* INPUT FOR THIS TASK:
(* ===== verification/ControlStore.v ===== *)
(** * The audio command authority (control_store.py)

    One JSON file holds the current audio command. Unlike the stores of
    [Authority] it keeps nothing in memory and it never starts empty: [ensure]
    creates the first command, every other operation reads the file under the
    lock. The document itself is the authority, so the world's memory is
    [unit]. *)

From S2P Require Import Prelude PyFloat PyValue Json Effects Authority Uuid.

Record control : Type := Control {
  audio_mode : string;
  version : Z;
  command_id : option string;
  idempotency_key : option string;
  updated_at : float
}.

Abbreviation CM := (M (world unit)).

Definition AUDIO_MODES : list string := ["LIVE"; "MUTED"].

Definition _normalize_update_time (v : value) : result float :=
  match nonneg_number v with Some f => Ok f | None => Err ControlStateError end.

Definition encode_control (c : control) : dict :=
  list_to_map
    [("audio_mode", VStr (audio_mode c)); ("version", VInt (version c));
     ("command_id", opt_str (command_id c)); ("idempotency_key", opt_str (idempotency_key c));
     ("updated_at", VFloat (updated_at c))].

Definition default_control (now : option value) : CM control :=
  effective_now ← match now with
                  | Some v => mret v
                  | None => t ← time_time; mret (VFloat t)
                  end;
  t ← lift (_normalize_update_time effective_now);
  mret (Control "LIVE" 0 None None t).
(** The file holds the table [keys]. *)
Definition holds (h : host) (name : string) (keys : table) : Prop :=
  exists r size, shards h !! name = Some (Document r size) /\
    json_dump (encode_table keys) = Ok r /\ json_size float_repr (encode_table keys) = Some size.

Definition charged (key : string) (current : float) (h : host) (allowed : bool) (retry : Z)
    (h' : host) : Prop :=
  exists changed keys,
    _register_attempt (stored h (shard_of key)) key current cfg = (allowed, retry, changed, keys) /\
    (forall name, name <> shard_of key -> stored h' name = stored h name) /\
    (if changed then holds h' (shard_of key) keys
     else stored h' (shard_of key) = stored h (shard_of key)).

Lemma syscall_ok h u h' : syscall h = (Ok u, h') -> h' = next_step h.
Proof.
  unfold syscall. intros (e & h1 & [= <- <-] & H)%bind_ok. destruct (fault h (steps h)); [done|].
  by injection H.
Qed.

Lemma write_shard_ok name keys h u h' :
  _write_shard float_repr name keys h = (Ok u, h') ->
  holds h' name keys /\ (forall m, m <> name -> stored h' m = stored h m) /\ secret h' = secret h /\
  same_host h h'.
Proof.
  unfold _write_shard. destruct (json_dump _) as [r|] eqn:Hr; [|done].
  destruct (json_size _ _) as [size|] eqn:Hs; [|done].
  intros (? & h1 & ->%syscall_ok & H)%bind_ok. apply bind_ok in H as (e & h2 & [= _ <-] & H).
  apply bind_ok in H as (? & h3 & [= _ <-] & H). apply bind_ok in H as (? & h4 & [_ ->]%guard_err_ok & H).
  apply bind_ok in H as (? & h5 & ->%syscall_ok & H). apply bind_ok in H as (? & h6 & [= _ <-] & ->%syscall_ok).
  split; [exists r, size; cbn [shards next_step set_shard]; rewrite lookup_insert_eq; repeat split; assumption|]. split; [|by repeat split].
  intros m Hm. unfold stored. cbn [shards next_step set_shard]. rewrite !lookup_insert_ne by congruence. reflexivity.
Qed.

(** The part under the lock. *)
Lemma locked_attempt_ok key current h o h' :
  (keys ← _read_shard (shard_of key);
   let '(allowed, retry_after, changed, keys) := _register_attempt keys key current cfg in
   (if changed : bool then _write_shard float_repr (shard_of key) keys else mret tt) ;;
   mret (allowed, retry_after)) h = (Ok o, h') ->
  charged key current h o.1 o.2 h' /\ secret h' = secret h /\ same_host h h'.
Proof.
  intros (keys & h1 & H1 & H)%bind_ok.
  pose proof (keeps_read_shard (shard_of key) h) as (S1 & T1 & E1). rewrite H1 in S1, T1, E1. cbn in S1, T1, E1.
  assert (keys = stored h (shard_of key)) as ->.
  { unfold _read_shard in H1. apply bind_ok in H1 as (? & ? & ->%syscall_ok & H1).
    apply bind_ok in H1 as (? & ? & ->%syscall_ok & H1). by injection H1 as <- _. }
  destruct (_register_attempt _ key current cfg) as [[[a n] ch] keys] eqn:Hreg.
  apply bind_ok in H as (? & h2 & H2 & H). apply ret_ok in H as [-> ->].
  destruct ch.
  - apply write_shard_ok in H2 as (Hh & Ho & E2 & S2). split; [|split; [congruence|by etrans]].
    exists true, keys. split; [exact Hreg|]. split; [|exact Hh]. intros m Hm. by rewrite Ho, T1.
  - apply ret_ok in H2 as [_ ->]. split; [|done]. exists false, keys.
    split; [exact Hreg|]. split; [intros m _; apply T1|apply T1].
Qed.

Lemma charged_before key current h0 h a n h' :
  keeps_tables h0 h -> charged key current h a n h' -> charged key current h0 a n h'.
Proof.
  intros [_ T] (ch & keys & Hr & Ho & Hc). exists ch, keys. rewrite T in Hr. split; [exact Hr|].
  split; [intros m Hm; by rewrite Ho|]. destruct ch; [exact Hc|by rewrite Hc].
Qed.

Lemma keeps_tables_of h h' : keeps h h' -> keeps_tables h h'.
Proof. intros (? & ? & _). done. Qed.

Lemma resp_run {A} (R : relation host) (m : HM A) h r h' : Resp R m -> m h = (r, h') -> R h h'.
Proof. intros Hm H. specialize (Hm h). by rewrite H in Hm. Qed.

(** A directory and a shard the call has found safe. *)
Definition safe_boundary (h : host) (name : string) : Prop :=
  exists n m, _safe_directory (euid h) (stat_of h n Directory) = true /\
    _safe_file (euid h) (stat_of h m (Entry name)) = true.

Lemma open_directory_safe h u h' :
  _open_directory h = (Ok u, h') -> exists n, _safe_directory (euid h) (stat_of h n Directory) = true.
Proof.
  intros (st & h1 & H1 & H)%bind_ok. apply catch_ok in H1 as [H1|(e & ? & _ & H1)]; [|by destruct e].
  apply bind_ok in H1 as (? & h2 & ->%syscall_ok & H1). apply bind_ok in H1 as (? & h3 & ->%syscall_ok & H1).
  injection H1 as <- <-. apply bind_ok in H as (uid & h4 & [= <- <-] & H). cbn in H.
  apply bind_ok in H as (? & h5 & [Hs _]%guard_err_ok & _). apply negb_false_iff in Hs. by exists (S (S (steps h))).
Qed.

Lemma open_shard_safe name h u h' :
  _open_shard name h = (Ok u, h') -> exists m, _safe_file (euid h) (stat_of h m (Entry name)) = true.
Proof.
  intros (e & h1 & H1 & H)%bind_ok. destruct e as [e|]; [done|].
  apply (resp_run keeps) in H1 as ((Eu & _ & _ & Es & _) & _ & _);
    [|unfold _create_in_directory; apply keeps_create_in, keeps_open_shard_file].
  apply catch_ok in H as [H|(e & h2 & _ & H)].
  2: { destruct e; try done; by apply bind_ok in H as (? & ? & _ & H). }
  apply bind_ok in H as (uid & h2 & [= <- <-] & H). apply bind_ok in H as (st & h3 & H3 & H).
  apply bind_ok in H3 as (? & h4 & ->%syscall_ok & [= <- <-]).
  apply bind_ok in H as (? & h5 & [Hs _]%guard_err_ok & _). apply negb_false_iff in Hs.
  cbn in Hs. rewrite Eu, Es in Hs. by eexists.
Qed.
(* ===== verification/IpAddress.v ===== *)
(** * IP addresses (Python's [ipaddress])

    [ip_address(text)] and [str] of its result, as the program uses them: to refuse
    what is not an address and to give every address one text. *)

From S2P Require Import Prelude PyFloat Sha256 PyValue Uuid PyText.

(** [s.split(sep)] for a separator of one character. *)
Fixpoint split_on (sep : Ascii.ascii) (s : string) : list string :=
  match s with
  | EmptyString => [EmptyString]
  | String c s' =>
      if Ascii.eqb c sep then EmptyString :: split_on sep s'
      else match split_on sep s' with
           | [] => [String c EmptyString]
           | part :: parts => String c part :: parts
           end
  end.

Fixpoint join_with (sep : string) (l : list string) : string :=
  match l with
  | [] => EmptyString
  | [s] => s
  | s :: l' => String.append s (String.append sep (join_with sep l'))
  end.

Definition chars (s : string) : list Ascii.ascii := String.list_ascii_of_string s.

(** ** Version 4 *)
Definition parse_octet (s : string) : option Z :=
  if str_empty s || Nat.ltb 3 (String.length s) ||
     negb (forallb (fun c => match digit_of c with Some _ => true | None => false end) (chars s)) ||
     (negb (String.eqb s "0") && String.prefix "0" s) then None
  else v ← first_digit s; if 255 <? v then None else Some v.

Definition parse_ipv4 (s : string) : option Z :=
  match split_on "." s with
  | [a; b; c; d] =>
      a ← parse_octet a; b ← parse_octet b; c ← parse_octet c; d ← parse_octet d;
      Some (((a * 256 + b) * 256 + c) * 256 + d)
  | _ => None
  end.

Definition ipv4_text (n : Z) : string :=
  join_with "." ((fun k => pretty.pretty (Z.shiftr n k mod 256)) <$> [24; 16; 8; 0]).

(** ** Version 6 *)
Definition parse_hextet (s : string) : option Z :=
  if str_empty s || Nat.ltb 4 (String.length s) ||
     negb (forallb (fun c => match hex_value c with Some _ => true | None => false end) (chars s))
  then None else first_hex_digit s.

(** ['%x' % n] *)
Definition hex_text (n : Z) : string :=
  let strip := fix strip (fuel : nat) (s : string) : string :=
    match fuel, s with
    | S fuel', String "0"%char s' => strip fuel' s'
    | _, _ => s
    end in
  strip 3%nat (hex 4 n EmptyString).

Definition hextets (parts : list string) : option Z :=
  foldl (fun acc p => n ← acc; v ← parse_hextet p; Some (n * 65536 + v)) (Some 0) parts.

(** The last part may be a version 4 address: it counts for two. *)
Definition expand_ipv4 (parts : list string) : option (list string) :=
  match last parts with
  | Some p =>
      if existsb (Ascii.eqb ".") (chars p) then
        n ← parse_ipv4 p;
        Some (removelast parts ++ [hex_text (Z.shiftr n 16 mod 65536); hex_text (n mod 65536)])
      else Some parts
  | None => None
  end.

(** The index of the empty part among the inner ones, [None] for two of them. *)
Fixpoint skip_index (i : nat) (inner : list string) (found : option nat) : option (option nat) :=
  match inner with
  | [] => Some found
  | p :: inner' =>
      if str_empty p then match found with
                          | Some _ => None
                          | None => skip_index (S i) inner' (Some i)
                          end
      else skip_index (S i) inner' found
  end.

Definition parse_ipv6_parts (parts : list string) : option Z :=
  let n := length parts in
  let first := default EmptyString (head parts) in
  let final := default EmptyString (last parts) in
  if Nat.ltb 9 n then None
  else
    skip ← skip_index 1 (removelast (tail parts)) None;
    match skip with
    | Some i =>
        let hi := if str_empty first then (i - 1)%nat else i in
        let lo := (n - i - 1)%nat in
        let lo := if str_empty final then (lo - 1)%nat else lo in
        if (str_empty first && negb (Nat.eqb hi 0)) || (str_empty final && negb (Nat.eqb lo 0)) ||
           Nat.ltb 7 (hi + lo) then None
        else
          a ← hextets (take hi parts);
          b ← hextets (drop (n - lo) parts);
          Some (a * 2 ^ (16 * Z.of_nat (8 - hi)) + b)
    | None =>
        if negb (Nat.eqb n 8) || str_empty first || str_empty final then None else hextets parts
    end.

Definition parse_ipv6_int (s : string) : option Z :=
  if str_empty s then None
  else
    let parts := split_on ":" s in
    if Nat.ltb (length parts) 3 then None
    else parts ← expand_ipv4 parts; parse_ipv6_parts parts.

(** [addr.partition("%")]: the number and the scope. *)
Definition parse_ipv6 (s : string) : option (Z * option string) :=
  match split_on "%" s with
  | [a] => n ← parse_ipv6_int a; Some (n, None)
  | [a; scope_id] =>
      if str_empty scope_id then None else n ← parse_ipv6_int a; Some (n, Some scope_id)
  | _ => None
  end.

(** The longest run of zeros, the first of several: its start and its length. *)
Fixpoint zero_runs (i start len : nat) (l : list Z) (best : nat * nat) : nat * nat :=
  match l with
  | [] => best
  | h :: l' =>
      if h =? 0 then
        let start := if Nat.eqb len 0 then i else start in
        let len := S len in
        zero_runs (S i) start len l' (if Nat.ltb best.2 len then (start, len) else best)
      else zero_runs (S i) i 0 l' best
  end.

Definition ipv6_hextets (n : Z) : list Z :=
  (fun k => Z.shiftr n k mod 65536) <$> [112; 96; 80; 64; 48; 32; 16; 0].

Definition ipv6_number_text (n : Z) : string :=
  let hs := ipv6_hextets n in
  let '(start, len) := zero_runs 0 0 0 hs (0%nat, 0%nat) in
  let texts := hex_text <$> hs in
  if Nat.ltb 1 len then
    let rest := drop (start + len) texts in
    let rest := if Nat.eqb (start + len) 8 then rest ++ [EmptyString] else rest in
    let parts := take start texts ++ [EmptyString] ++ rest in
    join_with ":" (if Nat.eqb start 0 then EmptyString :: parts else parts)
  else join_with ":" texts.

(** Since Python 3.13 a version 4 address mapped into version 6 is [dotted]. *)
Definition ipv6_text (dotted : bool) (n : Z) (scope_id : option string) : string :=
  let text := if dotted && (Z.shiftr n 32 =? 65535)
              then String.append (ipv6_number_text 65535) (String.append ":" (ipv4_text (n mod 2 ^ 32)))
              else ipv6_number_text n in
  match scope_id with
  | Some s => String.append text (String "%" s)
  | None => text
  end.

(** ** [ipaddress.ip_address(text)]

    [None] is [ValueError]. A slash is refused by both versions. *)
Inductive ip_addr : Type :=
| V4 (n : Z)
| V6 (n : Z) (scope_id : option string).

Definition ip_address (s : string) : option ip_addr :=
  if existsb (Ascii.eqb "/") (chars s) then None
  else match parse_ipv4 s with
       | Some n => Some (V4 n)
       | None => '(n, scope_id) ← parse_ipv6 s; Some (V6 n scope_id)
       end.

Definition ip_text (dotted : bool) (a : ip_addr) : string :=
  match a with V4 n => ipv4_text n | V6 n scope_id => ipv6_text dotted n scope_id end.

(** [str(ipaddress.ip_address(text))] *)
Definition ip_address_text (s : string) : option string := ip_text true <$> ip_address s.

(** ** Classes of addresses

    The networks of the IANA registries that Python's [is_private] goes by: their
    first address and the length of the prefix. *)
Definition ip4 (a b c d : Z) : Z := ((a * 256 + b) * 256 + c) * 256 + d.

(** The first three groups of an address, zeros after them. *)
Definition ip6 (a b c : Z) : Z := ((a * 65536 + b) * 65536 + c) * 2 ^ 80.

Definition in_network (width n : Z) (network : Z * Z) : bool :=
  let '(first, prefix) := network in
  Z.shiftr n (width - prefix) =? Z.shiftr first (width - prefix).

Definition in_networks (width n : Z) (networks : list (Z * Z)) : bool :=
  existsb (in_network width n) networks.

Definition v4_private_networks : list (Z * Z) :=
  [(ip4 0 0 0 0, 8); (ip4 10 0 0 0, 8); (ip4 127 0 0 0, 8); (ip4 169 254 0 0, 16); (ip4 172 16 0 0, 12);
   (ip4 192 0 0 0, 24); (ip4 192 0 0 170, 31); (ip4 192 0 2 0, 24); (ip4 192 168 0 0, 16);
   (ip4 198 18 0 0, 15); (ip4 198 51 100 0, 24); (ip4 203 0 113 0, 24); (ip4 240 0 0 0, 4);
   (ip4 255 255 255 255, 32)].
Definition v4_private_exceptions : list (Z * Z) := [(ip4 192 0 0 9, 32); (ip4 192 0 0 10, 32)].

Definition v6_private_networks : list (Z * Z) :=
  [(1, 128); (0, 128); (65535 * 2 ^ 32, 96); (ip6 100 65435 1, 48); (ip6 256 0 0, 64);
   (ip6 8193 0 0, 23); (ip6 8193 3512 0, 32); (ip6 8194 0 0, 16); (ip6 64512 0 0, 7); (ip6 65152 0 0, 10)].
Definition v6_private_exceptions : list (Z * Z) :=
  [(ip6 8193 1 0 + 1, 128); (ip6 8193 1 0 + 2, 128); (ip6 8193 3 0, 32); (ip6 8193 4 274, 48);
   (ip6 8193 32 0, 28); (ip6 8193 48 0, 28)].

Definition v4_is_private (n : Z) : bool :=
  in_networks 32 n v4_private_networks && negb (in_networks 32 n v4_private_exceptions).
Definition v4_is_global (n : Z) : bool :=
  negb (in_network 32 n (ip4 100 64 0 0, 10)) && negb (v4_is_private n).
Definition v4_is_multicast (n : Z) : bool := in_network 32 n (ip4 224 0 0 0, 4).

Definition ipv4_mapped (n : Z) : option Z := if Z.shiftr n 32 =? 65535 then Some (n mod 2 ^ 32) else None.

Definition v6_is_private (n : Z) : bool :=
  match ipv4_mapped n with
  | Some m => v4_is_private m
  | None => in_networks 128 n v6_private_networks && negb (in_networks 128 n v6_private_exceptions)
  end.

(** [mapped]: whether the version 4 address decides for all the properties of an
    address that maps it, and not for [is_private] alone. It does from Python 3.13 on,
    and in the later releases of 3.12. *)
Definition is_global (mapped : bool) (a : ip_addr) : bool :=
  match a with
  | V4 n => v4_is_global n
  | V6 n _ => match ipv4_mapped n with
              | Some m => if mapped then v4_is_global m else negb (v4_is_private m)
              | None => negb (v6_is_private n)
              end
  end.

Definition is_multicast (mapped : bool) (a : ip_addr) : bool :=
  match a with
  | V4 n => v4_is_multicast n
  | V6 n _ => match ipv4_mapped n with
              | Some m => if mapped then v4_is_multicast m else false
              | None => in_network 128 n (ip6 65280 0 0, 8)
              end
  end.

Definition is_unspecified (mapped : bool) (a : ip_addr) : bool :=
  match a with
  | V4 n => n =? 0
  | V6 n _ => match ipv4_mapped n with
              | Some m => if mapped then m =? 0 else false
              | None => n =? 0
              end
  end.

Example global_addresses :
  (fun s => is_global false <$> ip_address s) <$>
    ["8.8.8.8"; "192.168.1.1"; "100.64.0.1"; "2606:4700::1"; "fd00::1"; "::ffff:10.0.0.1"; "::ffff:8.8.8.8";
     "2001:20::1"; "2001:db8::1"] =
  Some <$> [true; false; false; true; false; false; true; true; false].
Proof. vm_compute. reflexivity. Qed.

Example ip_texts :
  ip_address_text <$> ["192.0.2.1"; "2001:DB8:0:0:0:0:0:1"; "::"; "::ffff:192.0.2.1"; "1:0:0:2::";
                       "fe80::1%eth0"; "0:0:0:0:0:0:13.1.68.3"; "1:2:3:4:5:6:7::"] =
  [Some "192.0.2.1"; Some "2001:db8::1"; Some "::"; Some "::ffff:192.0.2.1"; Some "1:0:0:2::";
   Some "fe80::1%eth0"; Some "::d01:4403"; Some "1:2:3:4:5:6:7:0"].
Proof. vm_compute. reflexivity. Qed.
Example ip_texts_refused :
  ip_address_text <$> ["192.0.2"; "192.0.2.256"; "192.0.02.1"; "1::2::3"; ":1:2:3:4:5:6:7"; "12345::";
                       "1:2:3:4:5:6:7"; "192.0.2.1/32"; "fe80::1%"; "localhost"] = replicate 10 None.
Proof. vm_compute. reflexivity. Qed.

* WORK REQUIRED: Could you restate, word for word, the lines above from the one with "match inner with" to the one with "let first := default", both included?

* OUTPUT OF THE TASK:
  match inner with
  | [] => Some found
  | p :: inner' =>
      if str_empty p then match found with
                          | Some _ => None
                          | None => skip_index (S i) inner' (Some i)
                          end
      else skip_index (S i) inner' found
  end.

Definition parse_ipv6_parts (parts : list string) : option Z :=
  let n := length parts in
  let first := default EmptyString (head parts) in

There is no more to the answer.